#### [Aim of the task]
Below this line is a set of entries; quote exactly the lines from the line that contains "let b := field_str b Byte.x03" to the line that contains "Definition all_kinds : list", both lines included.

Stored data:
- Opening Delimiter -
(** An [f32] by its IEEE-754 bit pattern: [to_bits] is the projection. *)
Record f32 := F32 { to_bits : Z }.
#[export] Instance f32_eq_dec : EqDecision f32.
Proof. solve_decision. Defined.

Definition f32_is_nan (f : f32) : bool := 0x7f800000 <? Z.land (to_bits f) 0x7fffffff.
Definition f32_is_zero (f : f32) : bool := Z.land (to_bits f) 0x7fffffff =? 0.
Definition f32_is_finite (f : f32) : bool := Z.land (to_bits f) 0x7fffffff <? 0x7f800000.

(** [PartialEq] on [f32]: a NaN equals nothing, the two zeros are equal. *)
Definition f32_eqb (a b : f32) : bool :=
  if f32_is_nan a || f32_is_nan b then false
  else if f32_is_zero a && f32_is_zero b then true
  else to_bits a =? to_bits b.

Record VersionedVector := {
  vv_model : string;
  vv_data : list f32;
}.

#[export] Instance VersionedVector_eq_dec : EqDecision VersionedVector.
Proof. solve_decision. Defined.

Fixpoint list_eqb {A} (eqb : A → A → bool) (l k : list A) : bool :=
  match l, k with
  | [], [] => true
  | a :: l, b :: k => eqb a b && list_eqb eqb l k
  | _, _ => false
  end.

Definition VersionedVector_eqb (a b : VersionedVector) : bool :=
  bool_decide (vv_model a = vv_model b) && list_eqb f32_eqb (vv_data a) (vv_data b).

Definition option_eqb {A} (eqb : A → A → bool) (o p : option A) : bool :=
  match o, p with
  | None, None => true
  | Some a, Some b => eqb a b
  | _, _ => false
  end.

Record MemoryNode := {
  n_schema_version : Z;
  n_plane : Plane;
  n_kind : NodeKind;
  n_repo : string;
  n_author : string;
  n_source_ref : SourceRef;
  n_content : bytes;
  n_valid_from : Timestamp;
  n_valid_to : option Timestamp;
  n_observed_at : Timestamp;
  n_trust_tier : TrustTier;
  n_signature : option bytes;
  n_embedding : option VersionedVector;
  n_confidence : list BelnapValue;
  n_anchors : list CodeAnchor;
  n_status : Status;
}.

#[export] Instance MemoryNode_eq_dec : EqDecision MemoryNode.
Proof. solve_decision. Defined.

(** The identity set of [compute_id]'s documentation. *)
Definition identity_set (n : MemoryNode) :=
  (n_schema_version n, n_plane n, n_kind n, n_repo n, n_author n, n_source_ref n, n_content n).

(** [#[derive(PartialEq)]]: field by field, the embedding by [f32]'s equality. *)
Definition MemoryNode_eqb (a b : MemoryNode) : bool :=
  bool_decide (identity_set a = identity_set b)
  && bool_decide ((n_valid_from a, n_valid_to a, n_observed_at a) = (n_valid_from b, n_valid_to b, n_observed_at b))
  && bool_decide (n_trust_tier a = n_trust_tier b)
  && bool_decide (n_signature a = n_signature b)
  && option_eqb VersionedVector_eqb (n_embedding a) (n_embedding b)
  && bool_decide (n_confidence a = n_confidence b)
  && bool_decide (n_anchors a = n_anchors b)
  && bool_decide (n_status a = n_status b).

Section compute_id.
Context `{Blake3}.

Definition id_builder (self : MemoryNode) : IdBuilder :=
  let b := IdBuilder_new ID_DOMAIN in
  let b := field_u16 b Byte.x01 (n_schema_version self) in
  let b := field_str b Byte.x02 (Plane_tag (n_plane self)) in
  let b := field_str b Byte.x03 (discriminant (n_kind self)) in
  let b := field_str b Byte.x04 (n_repo self) in
  let b := field_str b Byte.x05 (n_author self) in
  let b := field b Byte.x06 (canonical_bytes (n_source_ref self)) in
  field b Byte.x07 (n_content self).

Definition compute_id (self : MemoryNode) : ContentHash := finish (id_builder self).

(** What is hashed *)
Definition id_preimage (n : MemoryNode) : bytes := hasher (id_builder n).

Definition id_frames (n : MemoryNode) : list frame :=
  [(Byte.x00, as_bytes ID_DOMAIN);
   (Byte.x01, to_le_bytes 2 (n_schema_version n));
   (Byte.x02, as_bytes (Plane_tag (n_plane n)));
   (Byte.x03, as_bytes (discriminant (n_kind n)));
   (Byte.x04, as_bytes (n_repo n));
   (Byte.x05, as_bytes (n_author n));
   (Byte.x06, canonical_bytes (n_source_ref n));
   (Byte.x07, n_content n)].

Lemma id_preimage_frames n : id_preimage n = encode_frames (id_frames n).
Proof.
  unfold id_preimage, id_builder, field_str, field_u16.
  cbn [hasher field IdBuilder_new]. rewrite !feed_raw_frame, app_nil_l. by rewrite <-!encode_frames_app.
Qed.
End compute_id.

(** ** The hashed bytes determine the identity set *)

Definition all_kinds : list NodeKind :=
  [Commit; Pr; Sprint Kickoff; Sprint Daily; Sprint Close; Adr; Audit; Finding; Handoff;
   Narrative Journal; Narrative Essay; Narrative CaseStudy; Claim Confirmed; Claim Corrected;
   Claim Refined; ManifestChange; PinBump; DriftEvent; Benchmark; AgentAction; Blocker;
   TechDebt; WorkPackage; Rationale; AnalogyHypothesis; Doc; Tenant; ChainNetwork;
   ChainContract; ChainEvent; ChainCheckpoint; Branch].

Definition kind_of_discriminant (s : string) : option NodeKind :=
  snd <$> list_find (λ k, discriminant k = s) all_kinds.

Lemma kind_of_discriminant_correct k : kind_of_discriminant (discriminant k) = Some k.
Proof. destruct k as [| |[]| | | | |[]|[]| | | | | | | | | | | | | | | | |]; vm_compute; reflexivity. Qed.

#[export] Instance discriminant_inj : Inj (=) (=) discriminant.
Proof.
  intros k l Hkl. apply (f_equal kind_of_discriminant) in Hkl.
  rewrite !kind_of_discriminant_correct in Hkl. by injection Hkl.
Qed.

#[export] Instance Plane_tag_inj : Inj (=) (=) Plane_tag.
Proof. by intros [] []. Qed.

(** [esc] as one pass: each character becomes its own escape. *)
Definition esc_char (a : ascii) : string :=
  if decide (a = backslash) then "\\"
  else if decide (a = pipe) then "\|" else String a EmptyString.

Lemma app_cons_string a s t : String a s +:+ t = String a (s +:+ t).
Proof. done. Qed.
Lemma app_assoc_string s t u : (s +:+ t) +:+ u = s +:+ t +:+ u.
Proof. induction s as [|a s IH]; [done|]. by rewrite !app_cons_string, IH. Qed.
Lemma app_empty_string s : "" +:+ s = s.
Proof. done. Qed.

Lemma replace_char_app c t s u :
  replace_char c t (s +:+ u) = replace_char c t s +:+ replace_char c t u.
Proof.
  induction s as [|a s IH]; [done|]. rewrite app_cons_string. simpl. by rewrite IH, app_assoc_string.
Qed.

Lemma esc_empty : esc "" = "".
Proof. done. Qed.
Lemma esc_cons a s : esc (String a s) = esc_char a +:+ esc s.
Proof.
  unfold esc. simpl. rewrite replace_char_app. f_equal. unfold esc_char.
  case_decide; [by vm_compute|]. simpl. by case_decide.
Qed.

(** An escaped field followed by a separator, or by the end, can be read back. *)
Lemma esc_sep_inj s t u v : esc s +:+ String pipe u = esc t +:+ String pipe v → s = t ∧ u = v.
Proof.
  revert t. induction s as [|a s IH]; intros [|b t]; rewrite ?esc_empty, ?esc_cons, ?app_empty_string.
  - by intros [= ->].
  - unfold esc_char. repeat case_decide; intros [=]; congruence.
  - unfold esc_char. repeat case_decide; intros [=]; congruence.
  - rewrite !app_assoc_string. intros Heq.
    assert (a = b ∧ esc s +:+ String pipe u = esc t +:+ String pipe v) as [-> Heq'].
    { unfold esc_char in Heq. repeat case_decide; simplify_eq; try done;
        injection Heq; intros; simplify_eq; done. }
    by apply IH in Heq' as [-> ->].
Qed.

#[export] Instance esc_inj : Inj (=) (=) esc.
Proof.
  intros s t Hst. by apply (f_equal (λ x, x +:+ String pipe "")), esc_sep_inj in Hst as [-> _].
Qed.

(** Decimal renderings contain nothing to escape. *)
Lemma esc_pretty_N_go x s : esc s = s → esc (pretty_N_go x s) = pretty_N_go x s.
Proof.
  revert s. induction (N.lt_wf_0 x) as [x _ IH]; intros s Hs.
  assert (x = 0 ∨ 0 < x)%N as [->|?] by lia; [by rewrite pretty_N_go_0|].
  rewrite pretty_N_go_step by done. apply IH; [by apply N.div_lt|].
  rewrite esc_cons, Hs. unfold pretty_N_char. by repeat case_match.
Qed.

Lemma esc_decimal z : esc (decimal z) = decimal z.
Proof. unfold decimal, pretty, pretty_N. case_decide; [by vm_compute|]. by apply esc_pretty_N_go. Qed.

Definition source_ref_wf (s : SourceRef) : Prop :=
  match s with Artifact _ _ _ a b => 0 ≤ a ∧ 0 ≤ b | _ => True end.

(** A separator after an escaped field, as the format strings write it *)
Lemma pipe_app s : "|" +:+ s = String pipe s.
Proof. done. Qed.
- Closing Delimiter -
#### [The answer]
  let b := field_str b Byte.x03 (discriminant (n_kind self)) in
  let b := field_str b Byte.x04 (n_repo self) in
  let b := field_str b Byte.x05 (n_author self) in
  let b := field b Byte.x06 (canonical_bytes (n_source_ref self)) in
  field b Byte.x07 (n_content self).

Definition compute_id (self : MemoryNode) : ContentHash := finish (id_builder self).

(** What is hashed *)
Definition id_preimage (n : MemoryNode) : bytes := hasher (id_builder n).

Definition id_frames (n : MemoryNode) : list frame :=
  [(Byte.x00, as_bytes ID_DOMAIN);
   (Byte.x01, to_le_bytes 2 (n_schema_version n));
   (Byte.x02, as_bytes (Plane_tag (n_plane n)));
   (Byte.x03, as_bytes (discriminant (n_kind n)));
   (Byte.x04, as_bytes (n_repo n));
   (Byte.x05, as_bytes (n_author n));
   (Byte.x06, canonical_bytes (n_source_ref n));
   (Byte.x07, n_content n)].

Lemma id_preimage_frames n : id_preimage n = encode_frames (id_frames n).
Proof.
  unfold id_preimage, id_builder, field_str, field_u16.
  cbn [hasher field IdBuilder_new]. rewrite !feed_raw_frame, app_nil_l. by rewrite <-!encode_frames_app.
Qed.
End compute_id.

(** ** The hashed bytes determine the identity set *)

Definition all_kinds : list NodeKind :=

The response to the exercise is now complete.